Table 2: Bending results with different glass thickness combinations.
Table 2 presents the results from the tests. The table lists glass thicknesses, final temperatures, and the visual quality of the glasses. The results show that the best results are achieved when the temperature of the soda-lime glass is about 600 °C, and the temperature of the Borofloat® 33 glass is about 630 °C. This result is consistent taken into account the viscosity difference. Based on tests, the visual result not only depends on the final temperature but also on the time-temperature curve. During the test, it was found that some thickness combinations were more challenging than others.
5. Conclusions
The results of the bending tests show it is possible to bend a Borofloat® 33 and soda-lime glass combination for a windshield. Compared with a typical windshield where both glasses are soda-lime, this new combination will bring new challenges for bending to obtain the right shape. For bending, more heating power and control are needed from the bottom than the top. This differs from the typical case, where two soda-lime glasses are bent.
After the bending has been done, there are additional steps. The first is related to the lamination process, before and after which, due to different thermal expansion coefficients, the shape will vary. This must be considered for the final shape. The second is to define used thicknesses for specific windshield solutions. The windshield needs to meet the ECE R43 (2014) or ANSI/SAE Z26.1 safety standards (1997). Because borosilicate glass is more resistant to impact, the combination differs from soda-lime glass design.
References
Brandt-Slowik, J. (2023). Structure-property Correlations in Borosilicate in Comparison to Soda-Lime Glass. GPD 2023 Conference Proceedings Book, Tampere, Finland.
Daudeville, L., & Carré, H. (1998). Thermal Tempering Simulation of Glass Plates: Inner and Edge Residual Stresses.

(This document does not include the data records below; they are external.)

(** C3, amended.  For every 2xx provider response, on the OpenAI-compatible
    path and on the Anthropic path alike, [chat] fails with the
    [EmptyCompletion] error exactly when the parsed completion string is
    empty (or missing); every other completion, one made of white space
    included, is returned unchanged as the answer. *)
Theorem chat_empty_completion
    (self : LLMService) (net : Network) (msgs : list ChatMessage)
    (opts : LLMOptions) :
  let t := nullish (temperature opts) (7 # 10)%Q in
  let m := nullish (maxTokens opts) 1024%nat in
  match provider (config self) with
  | anthropic =>
      let resp := fetchAnthropic net (anthropicRequest self msgs t m) in
      ok resp = true ->
      (chat self net msgs opts = inl EmptyCompletionAnthropic
       <-> anthropicContent (json resp) = "")
      /\ (anthropicContent (json resp) <> "" ->
          exists u, chat self net msgs opts
                    = inr {| resp_content := anthropicContent (json resp);
                             usage := u |})
  | _ =>
      let resp := fetchOpenAI net (openAIRequest self msgs t m) in
      ok resp = true ->
      (chat self net msgs opts = inl EmptyCompletionOpenAI
       <-> openAIContent (json resp) = "")
      /\ (openAIContent (json resp) <> "" ->
          exists u, chat self net msgs opts
                    = inr {| resp_content := openAIContent (json resp);
                             usage := u |})
  end.
Proof.
  intros t m. unfold chat. fold t m.
  destruct (provider (config self)); intros Hok.
  - destruct (chatOpenAI_ok self (fetchOpenAI net) msgs t m Hok)
      as [[He Hr]|[Hne [u Hr]]]; rewrite Hr.
    + naive_solver.
    + split; [split; [discriminate | done] | eauto].
  - destruct (chatAnthropic_ok self (fetchAnthropic net) msgs t m Hok)
      as [[He Hr]|[Hne [u Hr]]]; rewrite Hr.
    + naive_solver.
    + split; [split; [discriminate | done] | eauto].
  - destruct (chatOpenAI_ok self (fetchOpenAI net) msgs t m Hok)
      as [[He Hr]|[Hne [u Hr]]]; rewrite Hr.
    + naive_solver.
    + split; [split; [discriminate | done] | eauto].
Qed.

(** An empty completion is refused on both paths, a blank one is returned. *)
Lemma chat_empty_completion_witness :
  chat (Samples.service openrouter) (Samples.network (Some ""))
       [{| role := user; content := "hi" |}] Samples.noOptions
  = inl EmptyCompletionOpenAI
  /\ chat (Samples.service anthropic) (Samples.network None)
          [{| role := user; content := "hi" |}] Samples.noOptions
     = inl EmptyCompletionAnthropic
  /\ exists u,
       chat (Samples.service anthropic) (Samples.network (Some " "))
            [{| role := user; content := "hi" |}] Samples.noOptions
       = inr {| resp_content := " "; usage := u |}.
Proof.
  pose proof (chat_empty_completion (Samples.service openrouter)
                (Samples.network (Some ""))
                [{| role := user; content := "hi" |}] Samples.noOptions) as H1.
  pose proof (chat_empty_completion (Samples.service anthropic)
                (Samples.network None)
                [{| role := user; content := "hi" |}] Samples.noOptions) as H2.
  pose proof (chat_empty_completion (Samples.service anthropic)
                (Samples.network (Some " "))
                [{| role := user; content := "hi" |}] Samples.noOptions) as H3.
  cbv zeta in H1, H2, H3.
  split; [|split].
  - apply (H1 eq_refl). reflexivity.
  - apply (H2 eq_refl). reflexivity.
  - apply (H3 eq_refl). discriminate.
Defined.

End EmptyCompletion.

(** ** Provider selection *)

Section ProviderSelection.
Import JS Llm.

Lemma bool_decide_Some_eqb (name x : string) :
  bool_decide (Some name = Some x) = String.eqb name x.
Proof.
  destruct (String.eqb_spec name x) as [->|Hne].
  - by apply bool_decide_eq_true_2.
  - apply bool_decide_eq_false_2. by intros [= ?].
Qed.

(** [createLLMService] follows the selection policy of the specification. *)
Lemma createLLMService_selected (env : Env) :
  createLLMService env = Spec.selected env.
Proof.
  destruct env as [a o r p mdl].
  unfold createLLMService, Spec.selected, Spec.selectProvider, preferred,
    Spec.byPriority, Spec.keyPresent, Spec.keyOf.
  cbn [ANTHROPIC_API_KEY OPENAI_API_KEY OPENROUTER_API_KEY LLM_PROVIDER
       LLM_MODEL].
  destruct p as [name|].
  - rewrite !bool_decide_Some_eqb. cbn [mbind option_bind].
    unfold Spec.providerOfName.
    destruct (String.eqb_spec name "anthropic") as [->|_];
      [|destruct (String.eqb_spec name "openai") as [->|_];
        [|destruct (String.eqb_spec name "openrouter") as [->|_]]];
      destruct a as [ka|]; try destruct (truthy ka) eqn:Ha;
      destruct o as [ko|]; try destruct (truthy ko) eqn:Ho;
      destruct r as [kr|]; try destruct (truthy kr) eqn:Hr;
      cbn; rewrite ?Ha, ?Ho, ?Hr; cbn; rewrite ?Ha, ?Ho, ?Hr; done.
  - rewrite !bool_decide_eq_false_2 by done. cbn [mbind option_bind].
    destruct a as [ka|]; try destruct (truthy ka) eqn:Ha;
      destruct o as [ko|]; try destruct (truthy ko) eqn:Ho;
      destruct r as [kr|]; try destruct (truthy kr) eqn:Hr;
      cbn; rewrite ?Ha, ?Ho, ?Hr; cbn; rewrite ?Ha, ?Ho, ?Hr; done.
Qed.

(** C6.  Provider auto-selection.  For every environment,
    [createLLMService] selects the explicitly preferred provider when its API
    key is present, otherwise the first of Anthropic, OpenAI, OpenRouter whose
    key is present, and fails with [NoProviderConfigured] when no key is
    present; a key is present when the variable holds a non-empty string.
    With only [OPENROUTER_API_KEY] set, OpenRouter and its default model are
    selected; with the Anthropic and OpenAI keys set and a preference for
    OpenAI, OpenAI is selected. *)
Theorem provider_selection :
  (forall env : Env, createLLMService env = Spec.selected env)
  /\ (forall env : Env,
        Spec.keyPresent env anthropic = false ->
        Spec.keyPresent env openai = false ->
        Spec.keyPresent env openrouter = false ->
        createLLMService env = inl NoProviderConfigured)
  /\ (forall (k : string) (pref : option string),
        truthy k = true ->
        exists svc,
          createLLMService
            {| ANTHROPIC_API_KEY := None; OPENAI_API_KEY := None;
               OPENROUTER_API_KEY := Some k; LLM_PROVIDER := pref;
               LLM_MODEL := None |} = inr svc
          /\ getProvider svc = openrouter
          /\ getModel svc = DEFAULT_MODELS openrouter
          /\ apiKey (config svc) = k)
  /\ (forall (ka ko : string) (kr mdl : option string),
        truthy ka = true -> truthy ko = true ->
        exists svc,
          createLLMService
            {| ANTHROPIC_API_KEY := Some ka; OPENAI_API_KEY := Some ko;
               OPENROUTER_API_KEY := kr; LLM_PROVIDER := Some "openai";
               LLM_MODEL := mdl |} = inr svc
          /\ getProvider svc = openai
          /\ apiKey (config svc) = ko).
Proof.
  split; [exact createLLMService_selected|]. split; [|split].
  - intros env Ha Ho Hr. rewrite createLLMService_selected.
    unfold Spec.selected, Spec.selectProvider, Spec.byPriority.
    cbn [List.find]. rewrite Ha, Ho, Hr.
    destruct (LLM_PROVIDER env ≫= Spec.providerOfName) as [[]|];
      by rewrite ?Ha, ?Ho, ?Hr.
  - intros k pref Hk. rewrite createLLMService_selected.
    unfold Spec.selected, Spec.selectProvider, Spec.byPriority,
      Spec.keyPresent.
    cbn [LLM_PROVIDER].
    destruct (pref ≫= Spec.providerOfName) as [[]|]; cbn; rewrite Hk;
      eexists; repeat split; reflexivity.
  - intros ka ko kr mdl Ha Ho. rewrite createLLMService_selected.
    unfold Spec.selected, Spec.selectProvider, Spec.keyPresent. cbn.
    rewrite Ho. eexists; repeat split; reflexivity.
Qed.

Journal of Thermal Stresses, 21(6), 667–689. https://doi.org/10.1080/01495739808956168
Le Bourhis, E. (2014). Glass Mechanics and Technology (2nd Edition). https://doi.org/10.1002/9783527679461.
Regulation No 43 of the Economic Commission for Europe of the United Nations (UN/ECE)—Uniform provisions concerning the approval of safety glazing materials and their installation on vehicles. (2014). Official Journal, L 42, 1–126. ELI: http://data.europa.eu/eli/reg/2014/43(2)/oj
Schott. (2025). Borofloat® 33—Technical data. Retrieved from https://www.schott.com/en-gb/products/borofloatp1000314/downloads
S.o.A. Engineers (1997). ANSI/SAE Standard Z26.1–1996, Warrendale, Pennsylvania: Society of Automotive Engineers.